Sunday, May 21, 2017

Is mathematics invention or discovery?

I think although natural numbers and few basic kinds of geometry, basic polynomials could be seen as inventions, on the other hand, real/complex/quaternion/octonion/sedenion numbers, decimal/hexadecimal/binary/octal number systems,
infinite family of arithmetic operations (addition, multiplication, power, tetration, ... and their inverses), fractal geometry, prime numbers etc all look like discoveries.
I think evidence for discovery is much more than evidence for invention but ultimately it maybe impossible to prove either side of the argument.
I think math is discovery and so math has its own existence but it is truly an abstract existence.
If math is an abstract existence then could any mathematical objects come into real existence by itself?
I think not.

Is mathematics infinite (when trivially infinite stuff taken out)?
For example it is trivial that each type of polynomial has infinite degrees (and dimensions (number of unknowns)) but is the total number of non-trivially different kinds of polynomials infinite?
What if we assume all kinds of possible polynomials as just one part of math?
Are the total number of such parts of math infinite?

Is Physics infinite?
In other words, how many non-trivially different universes mathematically possible that could support life/(human-like) intelligence?
I think it is obvious that if we change number of dimensions of the universe and found that universe could support life/intelligence
that universe must be counted as a non-trivially different universe
but what if we change one of basic constants of physics just a tiny bit, should we count that as a non-trivially different universe also? If not, then how much difference (as a percentage maybe)
for which basic constant of physics should be counted as a non-trivially different universe?
And all such different universes, which still following laws of physics of this universe, are the only possibilities?
What if we allow any kind of physical laws?
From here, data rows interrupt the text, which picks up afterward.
(** [x < 1000] and [x > 1000]: numbers compare (a bool as 0 or 1, a
    float by its value, NaN below and above nothing), anything else
    raises. *)
Definition lt_1000 (x : json) : result bool :=
  match x with
  | JInt z => Ok (z <? 1000)
  | JBool b => Ok (int_of_bool b <? 1000)
  | JFloat f => Ok (PrimFloat.ltb f 1000%float)
  | _ => Err TypeError
  end.

Definition gt_1000 (x : json) : result bool :=
  match x with
  | JInt z => Ok (1000 <? z)
  | JBool b => Ok (1000 <? int_of_bool b)
  | JFloat f => Ok (PrimFloat.ltb 1000%float f)
  | _ => Err TypeError
  end.

(** [x // 2], given the floor division of floats. *)
Definition floordiv_2 (float_floordiv_2 : float -> float) (x : json)
    : result json :=
  match x with
  | JInt z => Ok (JInt (z / 2))
  | JBool b => Ok (JInt (int_of_bool b / 2))
  | JFloat f => Ok (JFloat (float_floordiv_2 f))
  | _ => Err TypeError
  end.

(** [[u for u in us if keep(u)]], where [keep] may raise. *)
Fixpoint comprehension (keep : json -> result bool) (us : list json)
    : result (list json) :=
  match us with
  | [] => Ok []
  | u :: rest =>
      match keep u with
      | Err e => Err e
      | Ok b =>
          match comprehension keep rest with
          | Err e => Err e
          | Ok tl => Ok (if b then u :: tl else tl)
          end
      end
  end.

(** [[f(u) for u in us]], where [f] may raise. *)
Fixpoint collect (f : json -> result json) (us : list json)
    : result (list json) :=
  match us with
  | [] => Ok []
  | u :: rest =>
      match f u with
      | Err e => Err e
      | Ok v =>
          match collect f rest with
          | Err e => Err e
          | Ok tl => Ok (v :: tl)
          end
      end
  end.

End PyOps.

Module Views.

Local Open Scope result_scope.

(** [u.get("is_idle", False)] as a condition. *)
Definition is_idle (u : json) : result bool :=
  let? flag := Py.get u "is_idle" (JBool false) in Ok (Py.truthy flag).

(** The property [GameState.idle_units]. *)
Definition idle_units (s : GameState.t) : result (list json) :=
  let? us := Py.iter (GameState.own_units s) in
  PyOps.comprehension is_idle us.

(** A mapping whose ["is_idle"] entry is there and true in Python's
    sense. *)
Definition marked_idle (u : json) : bool :=
  match u with
  | JDict kvs => Py.truthy (Payload.value_or kvs "is_idle" (JBool false))
  | _ => false
  end.

End Views.

Module Registration.

(** The answer to an HTTP request: a status, with what reading the
    body as text ([resp.text()]) and decoding it as JSON ([resp.json()])
    give; or the error of a request that gets no answer. *)
Inductive http_reply : Type :=
| HttpReply (status : Z) (text : result string) (body : result json)
| HttpFails (e : exn).

(** The [AgentCredentials] that [_register] builds: its fields hold
    whatever the arena answered. *)
Record RawCredentials : Type := {
  raw_agent_id : json;
  raw_name : json;
  raw_api_key : json;
  raw_elo : json
}.

Local Open Scope result_scope.

Definition parse_credentials (data : json) : result RawCredentials :=
  let? i := PyOps.getitem data "agent_id" in
  let? n := PyOps.getitem data "name" in
  let? k := PyOps.getitem data "api_key" in
  let? e := Py.get data "elo" (JInt 1200) in
  Ok {| raw_agent_id := i; raw_name := n; raw_api_key := k; raw_elo := e |}.

(** [_register(self)], from the reply to the registration request: what
    it logs, and what it returns or raises. *)
Definition _register (reply : http_reply)
    : list log_record * result RawCredentials :=
  match reply with
  | HttpFails e => ([], Err e)
  | HttpReply status text body =>
      if negb (status =? 200)
      then
        match text with
        | Err e => ([], Err e)
        | Ok _ =>
            ([], Err (RuntimeError "Registration failed: {resp.status} {text}"))
        end
      else
        match rbind body parse_credentials with
        | Err e => ([], Err e)
        | Ok creds =>
            ([{| level := INFO;
                 message := "Registered as {creds.name} (ELO: {creds.elo})";
                 args := [LJson (raw_name creds); LJson (raw_elo creds)] |};
              {| level := WARNING;
                 message := "API KEY (save this!): {creds.api_key}";
                 args := [LJson (raw_api_key creds)] |}],
             Ok creds)
        end
  end.

(** The [try] body of [_self_onboard]. *)
Definition onboard_body (reply : http_reply) : result (list log_record) :=
  match reply with
  | HttpFails e => Err e
  | HttpReply status text body =>
      if status =? 200 then
        let? data := body in
        let? platform := Py.get data "platform" (JStr "IronCurtain") in
        let? version := Py.get data "version" (JStr "?") in
        Ok [{| level := INFO;
               message :=
                 "Connected to {data.get('platform', 'IronCurtain')} v{data.get('version', '?')}";
               args := [LJson platform; LJson version] |}]
      else Ok []
  end.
How many non-trivially different sets of physical laws (for a universe that could support life/intelligence) possible?
(Of course, is it even theoretically/practically possible to mathematically determine if a given set of physical laws for a universe could support life/intelligence (when using computer simulations for experimentation included)?
How we could test if any given universe (set of physical laws) could support life and/or intelligence?
There is a an idea in computer science for testing equivalency.
For example it is known that all kinds of (completely different looking) NP-complete problems are actually equivalent because it is known how each one can be converted to one of the others.
Also it is known all kinds of theoretical computers are equivalent because all can be converted to a (Universal) Turing Machine.
Can we use the same idea for testing if any given universe is equivalent to our universe?
And if a universe is equivalent to ours, would not it mean that universe could also support life and intelligence?
Also there maybe other ways to test a universe for equivalency:
If we had a computer simulation of a (simplest) kind of life (living cells) then we could try to convert that simulation to use the physical laws of any given universe.
If we had a computer simulation of a (human-like) AI then we could try to convert that simulation to use the physical laws of any given universe, also.
And if we find that each simulation still works, would not it mean that universe could also support life and intelligence?
Also if what we trying to convert are computer simulations, what if we just design a (physical) computer in each universe we want to test? Wouldn't that be enough?)

Is computer science infinite?
(How many real/theoretical non-trivially different computer designs (hardware/software) possible?
Are all have equal power/ability (which is universal calculation)?)

Is chemistry infinite? (How many non-trivially different elements/molecules/chemical reactions possible?)

Is biology infinite? (How many non-trivially different species possible?)

I think, in a similar way, we could ask if any given science is infinite or not.
If any given science is infinite, is that mean humanity can never understand it as a whole?